# EXTRACTED ENTRIES:
Start of Block

(** After [capitalize_lines] no line starts with a lowercase letter;
    the line that is under way is covered when only white space has been
    read on it. *)
Lemma capitalized_lines (s : string) (at_start : bool) :
  let lines := split newline (capitalize_lines at_start s) in
  (at_start = true -> starts_lower (hd EmptyString lines) = false)
  /\ Forall (fun line => starts_lower line = false) (tl lines).
Proof.
  cbv zeta. revert at_start.
  induction s as [|c s IH]; intros at_start.
  - cbn. split; [reflexivity|constructor].
  - cbn [capitalize_lines].
    destruct (at_start && is_lower c) eqn:H1.
    + apply andb_true_iff in H1 as [_ Hl].
      destruct (upper_of_lower c Hl) as (Hu & Hw & Hn).
      rewrite split_other by exact Hn. cbn [hd tl].
      split; [intros _; rewrite starts_lower_at by exact Hw; exact Hu|].
      apply (IH false).
    + destruct (is_line_terminator c) eqn:H2.
      * destruct (line_terminator_cases c H2) as [Hw _].
        destruct (IH true) as [Hh Ht]. specialize (Hh eq_refl).
        destruct (Ascii.eqb c newline) eqn:Hn.
        -- apply Ascii.eqb_eq in Hn. subst c. rewrite split_separator.
           cbn [hd tl]. split; [reflexivity|].
           destruct (split newline (capitalize_lines true s)) as [|p ps] eqn:E;
             [constructor|].
           constructor; assumption.
        -- rewrite split_other by exact Hn. cbn [hd tl].
           split; [|exact Ht].
           intros _. rewrite starts_lower_after_space by exact Hw. exact Hh.
      * assert (Hn : Ascii.eqb c newline = false).
        { destruct (Ascii.eqb c newline) eqn:E; [|reflexivity].
          apply Ascii.eqb_eq in E. subst c. discriminate H2. }
        rewrite split_other by exact Hn. cbn [hd tl].
        destruct (IH (at_start && is_ws c)) as [Hh Ht].
        split; [|exact Ht].
        intros ->. cbn [andb] in *.
        destruct (is_ws c) eqn:Hw.
        -- rewrite starts_lower_after_space by exact Hw. apply Hh. reflexivity.
        -- rewrite starts_lower_at by exact Hw. exact H1.
Qed.

Lemma raised_refl (s : string) : raised s s.
Proof. induction s; constructor; assumption. Qed.

Lemma capitalize_after_period_raises (s : string) :
  raised s (capitalize_after_period s).
Proof.
  assert (H : forall n s, String.length s <= n ->
                raised s (capitalize_after_period s)).
  { clear s. induction n as [|n IH]; intros s Hn.
    - destruct s; [constructor|simpl in Hn; lia].
    - destruct s as [|c tail]; [constructor|].
      cbn [capitalize_after_period].
      assert (Ht : raised tail (capitalize_after_period tail))
        by (apply IH; simpl in Hn; lia).
      destruct tail as [|sp [|l rest]]; try (constructor; exact Ht).
      destruct (Ascii.eqb c "." && Ascii.eqb sp " " && is_lower l) eqn:E;
        [|constructor; exact Ht].
      apply andb_true_iff in E as [_ Hl].
      constructor. constructor. apply raised_up; [exact Hl|].
      apply IH. simpl in Hn. lia. }
  apply (H (String.length s)). lia.
Qed.

Lemma raised_start (s s' : string) :
  raised s s' -> starts_lower s = false -> starts_lower s' = false.
Proof.
  induction 1 as [|c s s' _ IH|c s s' Hl _ _]; intros H.
  - reflexivity.
  - destruct (is_ws c) eqn:Hw.
    + rewrite starts_lower_after_space in * by exact Hw. apply IH. exact H.
    + rewrite starts_lower_at in * by exact Hw. exact H.
  - destruct (lower_is_no_space c Hl) as [Hw _].
    rewrite starts_lower_at in H by exact Hw. congruence.
Qed.

Lemma raised_split (s s' : string) :
  raised s s' -> Forall2 raised (split newline s) (split newline s').
Proof.
  induction 1 as [|c s s' _ IH|c s s' Hl _ IH].
  - repeat constructor.
  - destruct (Ascii.eqb c newline) eqn:Hn.
    + apply Ascii.eqb_eq in Hn. subst c. rewrite !split_separator.
      constructor; [constructor|exact IH].
    + rewrite !split_other by exact Hn.
      inversion IH as [E1 E2|p p' ps ps' Hp Hps E1 E2].
      * symmetry in E1. destruct (split_not_empty _ _ E1).
      * cbn [hd tl]. constructor; [constructor; exact Hp|exact Hps].
  - destruct (lower_is_no_space c Hl) as [_ Hn].
    destruct (upper_of_lower c Hl) as (_ & _ & Hu).
    rewrite split_other by exact Hn. rewrite split_other by exact Hu.
    inversion IH as [E1 E2|p p' ps ps' Hp Hps E1 E2].
    + symmetry in E1. destruct (split_not_empty _ _ E1).
    + cbn [hd tl]. constructor; [apply raised_up; assumption|exact Hps].
Qed.

(** Property X15.  After [basicProofread] no line of the text begins with a
    lowercase letter: on every line the first character that is not
    white space is something else.  A text that is not empty stays so. *)
Theorem proofread_lines_start_in_capitals (text : string) :
  Forall (fun line => starts_lower line = false)
    (split newline (basicProofread text))
  /\ (text <> EmptyString -> basicProofread text <> EmptyString).
Proof.
  split; [|apply basic_proofread_nonempty].
  unfold basicProofread.
  set (corrected := fold_left _ corrections text).
  pose proof (capitalized_lines corrected true) as [Hh Ht].
  cbv zeta in Hh, Ht. specialize (Hh eq_refl).
  pose proof (raised_split (capitalize_after_period_raises
                              (capitalize_lines true corrected))) as H2.
  assert (Hall : Forall (fun line => starts_lower line = false)
                   (split newline (capitalize_lines true corrected))).
  { destruct (split newline (capitalize_lines true corrected)) as [|p ps];
      [constructor|]. constructor; assumption. }
  clear Hh Ht. induction H2 as [|l l' ls ls' Hr _ IH]; [constructor|].
  inversion Hall; subst. constructor; [|apply IH; assumption].
  eapply raised_start; eassumption.
Qed.
End Proofreading.

(* ------------------------------------------------------------------ *)
(** ** The operations of [AIManagerEnhanced] *)

Section EnhancedOperations.
Import AIManagerEnhanced Observations.

Lemma accounted_more (a b : nat) (m m' : manager) :
  a <= b -> accounted a m m' -> accounted b m m'.
Proof.
  unfold accounted. cbv zeta.
  intros Hab (Hn & Hs & He & Hb & Hrest).
  repeat split; try assumption; try apply Hrest. lia.
Qed.

(** An operation that fails once on the device and then goes on from
    the manager with that error counted. *)
Lemma accounted_after_failure (budget : nat) (m m' : manager) :
  accounted budget (count failed m (session m)) m' ->
  accounted (S budget) m m'.
Proof.
  unfold accounted, enhanced_served, count, failed. cbv zeta.
  cbn [stats builtInCalls geminiCalls fallbackCalls errors caps enabled
       geminiApiKey].
  intros (Hn & Hs & He & Hb & Hrest).
  repeat split; try assumption; try apply Hrest; lia.
Qed.

Lemma accounted_session (budget : nat) (m m' : manager) (s : bool) :
  accounted budget (count (fun u => u) m s) m' -> accounted budget m m'.
Proof. unfold accounted, count. cbn. tauto. Qed.

Lemma accounted_failed_session (budget : nat) (m m' : manager) (s : bool) :
  accounted budget (count failed m s) m' -> accounted (S budget) m m'.
Proof.
  unfold accounted, enhanced_served, count, failed. cbv zeta.
  cbn [stats builtInCalls geminiCalls fallbackCalls errors caps enabled
       geminiApiKey].
  intros (Hn & Hs & He & Hb & Hrest).
  repeat split; try assumption; try apply Hrest; lia.
Qed.

Lemma served_builtin_accounted (name : string) (m : manager) (s : bool) :
  prefix "built-in" name = true ->
  accounted 0 m (count (served 1 0 0 name) m s).
Proof.
  intros Hp. unfold accounted, enhanced_served, count, served. cbv zeta.
  cbn [stats builtInCalls geminiCalls fallbackCalls errors caps enabled
       geminiApiKey lastMethod].
  split.
  - exists name. rewrite Hp.
    assert (Hg : String.eqb name "gemini" = false).
    { destruct (String.eqb name "gemini") eqn:E; [|reflexivity].
      apply String.eqb_eq in E. subst. discriminate. }
    assert (Hf : String.eqb name "fallback" = false).
    { destruct (String.eqb name "fallback") eqn:E; [|reflexivity].
      apply String.eqb_eq in E. subst. discriminate. }
    rewrite Hg, Hf. repeat split; lia.
  - repeat split; lia.
Qed.

Lemma after_builtin_accounted (W : world) (m : manager) (text : string)
    (o : options) :
  accounted 1 m (fst (after_builtin W m text o)).
Proof.
  unfold after_builtin.
  destruct (enabled m && truthy (geminiApiKey m)).
  - destruct (snd (geminiPrompt W m text o)); cbn [fst];
      unfold accounted, enhanced_served, count, served, failed; cbv zeta;
      cbn [stats builtInCalls geminiCalls fallbackCalls errors caps enabled
           geminiApiKey lastMethod];
      (split; [eexists; split; [reflexivity|cbn; repeat split; lia]
              |repeat split; lia]).
  - cbn [fst];
      unfold accounted, enhanced_served, count, served, failed; cbv zeta;
      cbn [stats builtInCalls geminiCalls fallbackCalls errors caps enabled
           geminiApiKey lastMethod];
      (split; [eexists; split; [reflexivity|cbn; repeat split; lia]
              |repeat split; lia]).
Qed.

Lemma prompt_accounted (W : world) (m : manager) (text : string) (o : options) :
  accounted 2 m (fst (prompt W m text o)).
Proof.
  unfold prompt.
  destruct (getPromptSession W m o) as [s [[|]|msg]].
  - destruct (session_prompt W text) as [r|msg].
    + cbn [fst]. apply (@accounted_more 0); [lia|].
      apply served_builtin_accounted. reflexivity.
    + apply accounted_failed_session with (s := s).
      apply after_builtin_accounted.
  - apply (@accounted_more 1); [lia|].
    apply accounted_session with (s := s). apply after_builtin_accounted.
  - apply accounted_failed_session with (s := s).
    apply after_builtin_accounted.
Qed.

Lemma rewrite_accounted (W : world) (D : services) (m : manager)
    (text : string) (o : options) :
  accounted 3 m (fst (rewrite W D m text o)).
Proof.
  unfold rewrite.
  destruct (is_readily (rewriter (caps m))).
  - destruct (rewriter_service D o text).
    + cbn [fst]. apply (@accounted_more 0); [lia|].
      apply served_builtin_accounted. reflexivity.
    + apply accounted_after_failure, prompt_accounted.
  - apply (@accounted_more 2); [lia|]. apply prompt_accounted.
Qed.

(** Property X16.  Every operation of the enhanced manager keeps the books: when
    it returns, exactly one more call is counted as served, under the
    counter named by the new [lastMethod] (a name that starts with
    [built-in], or [gemini], or [fallback]); every failure on the way is
    counted as an error, at most two for the operations that go straight
    to [prompt] and at most three for those that try an object of their
    own first; the capabilities, the hybrid switch and the key are left
    as they were. *)
Theorem enhanced_operations_keep_the_books (W : world) (D : services)
    (m : manager) (text : string) (o : options) :
  accounted 2 m (fst (prompt W m text o))
  /\ accounted 3 m (fst (summarize W D m text o))
  /\ accounted 3 m (fst (write W D m text o))
  /\ accounted 3 m (fst (rewrite W D m text o))
  /\ accounted 3 m (fst (proofread W D m text))
  /\ (forall target source,
        accounted 3 m (fst (translate W D m text target source)))
  /\ (forall n difficulty,
        accounted 2 m (fst (generateQuestions W m text n difficulty)))
  /\ (forall n, accounted 2 m (fst (generateFlashcards W m text n)))
  /\ accounted 2 m (fst (structureNotes W m text))
  /\ accounted 2 m (fst (fst (promptStreaming W D m text o))).
Proof.
  split; [apply prompt_accounted|].
  split.
  { unfold summarize. destruct (is_readily (summarizer (caps m))).
    - destruct (summarizer_service D o text).
      + cbn [fst]. apply (@accounted_more 0); [lia|].
        apply served_builtin_accounted. reflexivity.
      + apply accounted_after_failure, prompt_accounted.
    - apply (@accounted_more 2); [lia|]. apply prompt_accounted. }
  split.
  { unfold write. destruct (is_readily (writer (caps m))).
    - destruct (writer_service D o text).
      + cbn [fst]. apply (@accounted_more 0); [lia|].
        apply served_builtin_accounted. reflexivity.
      + apply accounted_after_failure, prompt_accounted.
    - apply (@accounted_more 2); [lia|]. apply prompt_accounted. }
  split; [apply rewrite_accounted|].
  split; [apply rewrite_accounted|].
  split.
  { intros target source. unfold translate. cbv zeta.
    destruct (truthy (translator (caps m)));
      [|apply (@accounted_more 2); [lia|]; apply prompt_accounted].
    destruct (can_translate D _ target) as [c|msg];
      [|apply accounted_after_failure, prompt_accounted].
    destruct (match c with JStr s => String.eqb s "no" | _ => false end);
      [apply (@accounted_more 2); [lia|]; apply prompt_accounted|].
    destruct (translator_service D _ target text).
    - cbn [fst]. apply (@accounted_more 0); [lia|].
      apply served_builtin_accounted. reflexivity.
    - apply accounted_after_failure, prompt_accounted. }
  split; [intros; apply prompt_accounted|].
  split; [intros; apply prompt_accounted|].
  split; [apply prompt_accounted|].
  unfold promptStreaming.
  destruct (getPromptSession W m o) as [s [[|]|msg]].
  - destruct (stream D text) as [[chunks [err|]]|].
    + pose proof (prompt_accounted W (count (fun u => u) m s) text o) as H.
      destruct (prompt W (count (fun u => u) m s) text o) as [m' r].
      cbn [fst] in *. apply accounted_session with (s := s). exact H.
    + cbn [fst]. apply (@accounted_more 0); [lia|].
      apply served_builtin_accounted. reflexivity.
    + pose proof (prompt_accounted W (count (fun u => u) m s) text o) as H.
      destruct (prompt W (count (fun u => u) m s) text o) as [m' r].
      cbn [fst] in *. apply accounted_session with (s := s). exact H.
  - pose proof (prompt_accounted W (count (fun u => u) m s) text o) as H.
    destruct (prompt W (count (fun u => u) m s) text o) as [m' r].
    cbn [fst] in *. apply accounted_session with (s := s). exact H.
  - pose proof (prompt_accounted W (count (fun u => u) m s) text o) as H.
    destruct (prompt W (count (fun u => u) m s) text o) as [m' r].
    cbn [fst] in *. apply accounted_session with (s := s). exact H.
Qed.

End of Block

# WHAT THE TASK REQUIRES:
From the records above, give again exactly the lines running from the line with "apply IH. simpl" to the line with "Lemma raised_split (s", inclusive.

# SOLUTION:
      apply IH. simpl in Hn. lia. }
  apply (H (String.length s)). lia.
Qed.

Lemma raised_start (s s' : string) :
  raised s s' -> starts_lower s = false -> starts_lower s' = false.
Proof.
  induction 1 as [|c s s' _ IH|c s s' Hl _ _]; intros H.
  - reflexivity.
  - destruct (is_ws c) eqn:Hw.
    + rewrite starts_lower_after_space in * by exact Hw. apply IH. exact H.
    + rewrite starts_lower_at in * by exact Hw. exact H.
  - destruct (lower_is_no_space c Hl) as [Hw _].
    rewrite starts_lower_at in H by exact Hw. congruence.
Qed.

Lemma raised_split (s s' : string) :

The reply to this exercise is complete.